One of the running bits is a trend story on two-thirds stockings. No one knows if these stockings extend two-thirds down the leg from the waist or two-thirds up from the foot, but a story is nevertheless found, because, as the book explains, that's how a newsweekly works: An editor hears of this alleged and trivial trend and assigns it; because it's a trivial trend, it's a assigned to a low-ranking writer, who doesn't have the pull to question it; the writer sends out a query to the bureaus, where it's fielded by interns and young reporters, who wouldn't dare report back that the trend doesn't exist. So the reporters find — or make up — something, the writer writes up what they report, the story appears in the magazine, then people reading about it and start wearing two-thirds stockings, and, lo, now it's a trend.

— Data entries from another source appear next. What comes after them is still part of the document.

(* ===== verification/InstDecode.v ===== *)
(** * Decoding one instruction: nc_inst_state_statics.c, nc_inst_state.c

    Prefix bytes and opcode bytes are consumed first; they select a list of
    candidate patterns, which are tried in order; the first whose sizes,
    mod/rm, SIB, displacement, immediate and prefix requirements are met is
    the match.  An instruction that nothing matches becomes the undefined
    instruction.

    The list of candidates is a chain of offsets in the table, followed with
    fuel: the size of the table and one more.  The tables of the validator are
    chains without a cycle ([DecodeSpec.tables_ok]). *)

From S2P Require Import Prelude Effects Stateful Bytes OpKinds DecodeTables OpcodeTable InstBuffer.
From S2P Require Import ExpVector InstState InstTrans.

(** The instruction with the memory its bytes come from. *)
Record Decoding := mkDecoding { memory_of : NCRemainingMemory; state_of : NaClInstState }.

#[global] Instance updatable_decoding : Updatable Decoding := fun r => mkDecoding (memory_of r) (state_of r).

Definition Dec (A : Type) : Type := St Decoding A.

(** A computation on the instruction alone. *)
Definition on_state {A} (c : Trans A) : Dec A := zoom state_of (fun s d => d <| state_of := s |>) c.
Definition set_state (f : NaClInstState -> NaClInstState) : Dec unit := on_state (modify f).
Definition the_state : Dec NaClInstState := gets state_of.
Definition the_inst : Dec NaClInst := state ← the_state; lift (NaClInstStateInst state).

Section Decoder.
Variable ram : memory.
Variable tables : NaClDecodeTables.

Definition ReadByte : Dec Z :=
  d ← get;
  let '(b, bytes', memory') := NCInstBytesReadInline ram (bytes (state_of d)) (memory_of d) in
  put (mkDecoding memory' ((state_of d) <| bytes := bytes' |>)) ;; mret b.

Definition ReadBytes (n : Z) : Dec unit :=
  modify (fun d =>
    let '(bytes', memory') := NCInstBytesReadBytesInline ram n (bytes (state_of d)) (memory_of d) in
    mkDecoding memory' ((state_of d) <| bytes := bytes' |>)).

Definition ResetBytes : Dec unit :=
  modify (fun d =>
    let '(bytes', memory') := NCInstBytesResetInline ram (memory_of d) in
    mkDecoding memory' ((state_of d) <| bytes := bytes' |>)).

(** More bytes can be read. *)
Definition more_bytes (state : NaClInstState) : bool := blength (bytes state) <? length_limit state.

(** ** Initialisation *)

(** [addr] and [size] are the iterator's index and the size of its segment. *)
Definition NaClInstStateInit (addr size : Z) : Dec unit :=
  modify (fun d =>
    let '(bytes', memory') := NCInstBytesInitInline (memory_of d) in
    let limit := u64 (size - addr) in
    let limit := if NACL_MAX_BYTES_PER_X86_INSTRUCTION <? limit then NACL_MAX_BYTES_PER_X86_INSTRUCTION else limit in
    let s := state_of d in
    mkDecoding memory'
      (s <| bytes := bytes' |> <| inst_addr := addr |> <| length_limit := u8 limit |>
         <| num_prefix_bytes := 0 |> <| opcode_prefix := 0 |> <| num_opcode_bytes := 0 |>
         <| rexprefix := 0 |> <| num_rex_prefixes := 0 |> <| modrm := 0 |>
         <| has_prefix_duplicates := false |> <| has_ambig_segment_prefixes := false |>
         <| has_sib := false |> <| sib := 0 |> <| num_disp_bytes := 0 |> <| first_disp_byte := 0 |>
         <| num_imm_bytes := 0 |> <| first_imm_byte := 0 |> <| num_imm2_bytes := 0 |>
         <| prefix_mask := 0 |> <| inst := None |>
         <| nodes := (nodes s) <| is_defined := false |> <| number_expr_nodes := 0 |> |>
         <| unchanged := false |>)).

(** ** Sizes *)

Definition NaClExtractOpSize (state : NaClInstState) (i : NaClInst) : Z :=
  if has_iflag i OperandSize_b then 1
  else if (cbool (rexprefix state) && NaClRexW (rexprefix state)) || has_iflag i OperandSizeForce64 then 8
  else if NaClHasBit (prefix_mask state) kPrefixDATA16 && negb (has_iflag i SizeIgnoresData16) then 2
  else if has_iflag i OperandSizeDefaultIs64 then 8
  else 4.

Definition NaClExtractAddressSize (state : NaClInstState) : Z :=
  if NaClHasBit (prefix_mask state) kPrefixADDR16 then 32 else 64.

(** ** Prefix and opcode bytes *)

Definition segment_prefix_forms : Z :=
  foldr Z.lor 0 [kPrefixSEGCS; kPrefixSEGSS; kPrefixSEGFS; kPrefixSEGGS; kPrefixSEGES; kPrefixSEGDS].

(** The prefix byte [b] of a form is recorded. *)
Definition note_prefix (prefix_form b : Z) (s : NaClInstState) : NaClInstState :=
  let s :=
    if NaClHasBit (prefix_mask s) prefix_form then s <| has_prefix_duplicates := true |>
    else if NaClHasBit prefix_form segment_prefix_forms && NaClHasBit (prefix_mask s) segment_prefix_forms
    then s <| has_ambig_segment_prefixes := true |>
    else s in
  let s := s <| prefix_mask := Z.lor (prefix_mask s) prefix_form |>
             <| num_prefix_bytes := num_prefix_bytes s + 1 |> in
  if prefix_form =? kPrefixREX then s <| rexprefix := b |> <| num_rex_prefixes := num_rex_prefixes s + 1 |>
  else s.

(** One turn for each of the 14 possible prefix bytes. *)
Fixpoint ConsumePrefix_loop (n : nat) : Dec unit :=
  match n with
  | O => mret tt
  | S n' =>
      d ← get;
      let state := state_of d in
      if negb (more_bytes state) then mret tt
      else
        prefix_form ← lift (index (prefix_mask_table tables)
                                  (NCRemainingMemoryLookaheadInline ram (memory_of d) 0));
        if prefix_form =? 0 then mret tt
        else
          b ← ReadByte;
          set_state (note_prefix prefix_form b) ;;
          ConsumePrefix_loop n'
  end.

Definition kNaClMaximumPrefixBytes : Z := NACL_MAX_BYTES_PER_X86_INSTRUCTION - 1.

Definition NaClConsumePrefixBytes : Dec bool :=
  ConsumePrefix_loop (Z.to_nat kNaClMaximumPrefixBytes) ;; mret true.

Record NaClInstPrefixDescriptor := mkDesc {
  desc_opcode_prefix : Z;
  opcode_byte : Z;
  matched_prefix : Z;
  next_length_adjustment : Z;
}.

#[local] Instance updatable_desc : Updatable NaClInstPrefixDescriptor := fun r =>
  mkDesc (desc_opcode_prefix r) (opcode_byte r) (matched_prefix r) (next_length_adjustment r).
(* ===== verification/TransSpec.v ===== *)
(** * Translating operands: the expression vector and its accessors *)

From S2P Require Import Prelude Effects Stateful Bytes OpKinds DecodeTables OpcodeTable InstBuffer.
From S2P Require Import ExpVector InstState InstTrans.

(** ** The expression vector is always built

    [NaClBuildExpVector] reads only bytes of the instruction and entries of
    its tables, and changes nothing but the vector.  It ends with the vector
    or with one of its own checks (an assert, NaClFatal): never with an index
    outside an array. *)

(** The operands of a pattern are entries of the table. *)
Definition pattern_ok (tables : NaClDecodeTables) (i : NaClInst) : Prop :=
  0 <= operands_offset i /\ 0 <= num_operands i /\
  operands_offset i + num_operands i <= Z.of_nat (length (operands_table tables)).

Record vector_ok (v : NaClExpVector) : Prop := {
  vo_size : length (node v) = 30%nat;
  vo_count : 0 <= number_expr_nodes v <= NACL_MAX_EXPS;
}.

(** The parts of a decoded instruction that its translation reads. *)
Record operands_ok (tables : NaClDecodeTables) (s : NaClInstState) : Prop := {
  oo_bytes : length (byte (bytes s)) = 15%nat;
  oo_prefix : 0 <= num_prefix_bytes s <= 15;
  oo_disp : 0 <= first_disp_byte s /\ 0 <= num_disp_bytes s /\ first_disp_byte s + num_disp_bytes s <= 15;
  oo_imm : 0 <= first_imm_byte s /\ 0 <= num_imm_bytes s /\ 0 <= num_imm2_bytes s /\
           first_imm_byte s + num_imm_bytes s + num_imm2_bytes s <= 15;
  oo_nodes : vector_ok (nodes s);
  oo_inst : exists p, inst s = Some p /\ pattern_ok tables (inst_at p);
}.

(** Everything but the vector is the same; nodes are added or flagged. *)
Definition same_but_nodes (s s' : NaClInstState) : Prop := s' = s <| nodes := nodes s' |>.
Definition extends (s s' : NaClInstState) : Prop :=
  same_but_nodes s s' /\ is_defined (nodes s') = is_defined (nodes s).

Lemma same_but_nodes_refl s : same_but_nodes s s.
Proof. by destruct s. Qed.

Lemma extends_refl s : extends s s.
Proof. split; [apply same_but_nodes_refl|done]. Qed.

Lemma same_but_nodes_trans s1 s2 s3 : same_but_nodes s1 s2 -> same_but_nodes s2 s3 -> same_but_nodes s1 s3.
Proof. unfold same_but_nodes. intros -> ->. done. Qed.

Lemma extends_trans s1 s2 s3 : extends s1 s2 -> extends s2 s3 -> extends s1 s3.
Proof. intros [? ?] [? ?]. split; [by eapply same_but_nodes_trans|congruence]. Qed.

Section Keeps.
Variable tables : NaClDecodeTables.

(** From a state that is fine the computation ends in one that is fine and
    differs only in the vector, with a value that satisfies [Q]. *)
Definition keeps {A} (c : Trans A) (Q : A -> Prop) : Prop :=
  forall s, operands_ok tables s ->
    wp stops c (fun a s' => operands_ok tables s' /\ extends s s' /\ Q a) s.

Lemma built_ret {A} (a : A) (Q : A -> Prop) : Q a -> keeps (mret a) Q.
Proof. intros HQ s Hs. apply wp_ret. eauto using extends_refl. Qed.

Lemma built_bind {A B} (c : Trans A) (k : A -> Trans B) Q R :
  keeps c Q -> (forall a, Q a -> keeps (k a) R) -> keeps (c ≫= k) R.
Proof.
  intros Hc Hk s Hs. apply wp_bind. eapply wp_mono; [by apply Hc|]. simpl. intros a s' (Hs' & He & Ha).
  eapply wp_mono; [by apply Hk|]. simpl. intros b s'' (Hs'' & He' & Hb).
  eauto using extends_trans.
Qed.

Lemma keeps_mono {A} (c : Trans A) (Q R : A -> Prop) : keeps c Q -> (forall a, Q a -> R a) -> keeps c R.
Proof. intros Hc HQ s Hs. eapply wp_mono; [by apply Hc|]. naive_solver. Qed.

Lemma built_get : keeps get (operands_ok tables).
Proof. intros s Hs. apply wp_get. eauto using extends_refl. Qed.

Lemma keeps_gets {A} (f : NaClInstState -> A) (Q : A -> Prop) :
  (forall s, operands_ok tables s -> Q (f s)) -> keeps (gets f) Q.
Proof. intros HQ s Hs. apply wp_gets. eauto using extends_refl. Qed.

Lemma built_lift {A} (o : outcome A) (Q : A -> Prop) : wpo stops o Q -> keeps (lift o) Q.
Proof.
  intros Ho s Hs. apply wp_lift. eapply wpo_mono; [exact Ho|]. eauto using extends_refl.
Qed.

Lemma keeps_abort {A} f (Q : A -> Prop) : stops f -> keeps (abort f) Q.
Proof. intros Hf s _. by apply wp_abort. Qed.

Lemma built_require b msg : keeps (require b msg) (fun _ => b = true).
Proof. intros s Hs. apply wp_require; [done|]. eauto using extends_refl. Qed.
(** The instruction at [addr] of a segment of [size] bytes; the memory is at
    the end of the instruction before. *)
Record at_position (lim base addr size : Z) (memory : NCRemainingMemory) : Prop := {
  ap_pos : cur_pos memory = base;
  ap_lim : mlimit memory = lim;
  ap_next : next_byte memory = NCRemainingMemoryPeekInline ram memory;
  ap_size : 0 <= addr <= size /\ size < two64 /\ base - addr = lim - size;
}.

Lemma init_ok lim base addr size d :
  at_position lim base addr size (memory_of d) -> vector_ok (nodes (state_of d)) ->
  wp stops (NaClInstStateInit addr size)
    (fun _ d' => decoding ram lim base (Z.min 15 (lim - base)) addr 0 d' /\ num_prefix_bytes (state_of d') = 0) d.
Proof using.
  intros [Hp Hl Hn (Ha & Hs & Hb)] [Hv1 Hv2]. apply wp_modify. simpl.
  assert (Hlimit : u8 (if NACL_MAX_BYTES_PER_X86_INSTRUCTION <? u64 (size - addr) then NACL_MAX_BYTES_PER_X86_INSTRUCTION
    else u64 (size - addr)) = Z.min 15 (lim - base)).
  { rewrite u64_small by zlia. change NACL_MAX_BYTES_PER_X86_INSTRUCTION with 15. unfold u8.
    case_match; zbool; rewrite Z.mod_small; lia. }
  split; [|done]. split; simpl; try done.
  - split; simpl; try done; unfold MAX_INST_LENGTH; try lia.
  - lia.
Qed.

(** The instruction that was decoded: [len] bytes at [base]. *)
Record decoded_at (lim base addr : Z) (len : Z) (s : NaClInstState) (memory : NCRemainingMemory) : Prop := {
  da_read : reading ram lim base len (bytes s) memory;
  da_len : len <= Z.min 15 (lim - base) /\ (base < lim -> 0 < len);
  da_addr : inst_addr s = addr;
  da_unchanged : unchanged s = false;
  da_nodes : vector_ok (nodes s);
  da_prefix : 0 <= num_prefix_bytes s <= 14;
  da_inst : translatable tables s;
}.

Lemma decode_ok lim base addr size d :
  at_position lim base addr size (memory_of d) -> vector_ok (nodes (state_of d)) ->
  wp stops (NaClDecodeInst ram tables addr size)
    (fun _ d' => exists len, decoded_at lim base addr len (state_of d') (memory_of d')) d.
Proof using All.
  intros Hat Hv. unfold NaClDecodeInst. apply wp_bind. eapply wp_mono; [by apply (init_ok lim base)|].
  intros _ d1 (Hd1 & Hnp). pose proof (ap_size _ _ _ _ _ Hat) as (? & ? & ?).
  set (L := Z.min 15 (lim - base)) in *. assert (HL : 0 <= L <= 15) by lia. assert (Hlim : base + L <= lim) by lia.
  assert (Hdone : forall d', decoded ram tables lim base L addr d' ->
    exists len, decoded_at lim base addr len (state_of d') (memory_of d')).
  { intros d' (len & [] & Ht & Hpos). exists len. split; try done. split; [done|]. intros. apply Hpos. lia. }
  apply wp_bind. unfold NaClConsumePrefixBytes. apply wp_bind.
  eapply wp_mono; [apply (prefix_loop_ok ram tables Hbytes Hok lim base L addr eq_refl HL Hlim _ 0); [done|done|by vm_compute]|].
  intros _ d2 [len2 Hd2]. apply wp_ret, wp_bind.
  eapply wp_mono; [by eapply (inst_bytes_ok ram tables Hbytes Hok lim base L addr eq_refl HL Hlim)|].
  intros desc d3 (len3 & Hd3 & Hread). apply wp_bind, wp_the_state, wp_bind.
  rewrite (proj2 (decoding_bounds _ _ _ _ _ _ _ Hd3)). pose proof (dg_len _ _ _ _ _ _ _ Hd3).
  eapply wp_mono; [eapply (decode_loop_ok ram tables Hbytes Hok lim base L addr eq_refl HL Hlim 2);
    [done| |apply lists_left_two]|].
  { destruct Hread as ((? & ?) & Hm & Hx). split_and!; try lia; auto. }
  intros [] d4 Hd4; simpl; [by apply wp_ret, Hdone|]. destruct Hd4 as [len4 Hd4]. apply wp_bind.
  eapply wp_mono; [by eapply (hard_coded_nop_ok ram tables Hbytes Hok lim base L addr eq_refl HL Hlim)|].
  intros [] d5 Hd5; simpl; [by apply wp_ret, Hdone|]. subst d5. apply wp_bind, wp_lift.
  pose proof Hok as Ht. unfold tables_ok in Ht. zbool.
  destruct (in_table_lookup (opcodes_table tables) (undefined tables)) as [i Hi]; [done|]. unfold opcode_ptr. rewrite Hi.
  simpl. apply wp_bind, wp_set_state, wp_bind, wp_the_state.
  match goal with |- wp _ _ _ ?x => set (d5 := x) end.
  assert (Hd5 : decoding ram lim base L addr len4 d5) by (destruct Hd4; by split).
  eapply wp_mono; [by apply (inst_at_end ram lim base L addr eq_refl HL Hlim len4)|].
  intros _ d6 (len6 & Hd6 & Hinst & Hpos). apply Hdone. exists len6. split; [done|]. split; [|done].
  exists (mkInstPtr (undefined tables) i). split; [done|]. split.
  - pose proof (opcode_rule tables Hok _ _ Hi) as Hr. unfold rule_ok in Hr. zbool. by apply pattern_okb_ok.
  - right. apply index_Some in Hi as [_ Hi]. rewrite Hi in *. by zbool.
Qed.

We say this all as preface to a trend story on CBSNews.com today, about an "Eye-Gazing Party," a new singles idea that's sort of like speed-dating, except that you don't talk, just gaze into each other's eyes. Just one thing to keep in mind, notwithstanding the implication of the headline, which announces "a new singles dating idea." That's technically true, but so's this: It only happened once.
Which, at least, is more than could be said for the two-thirds stockings.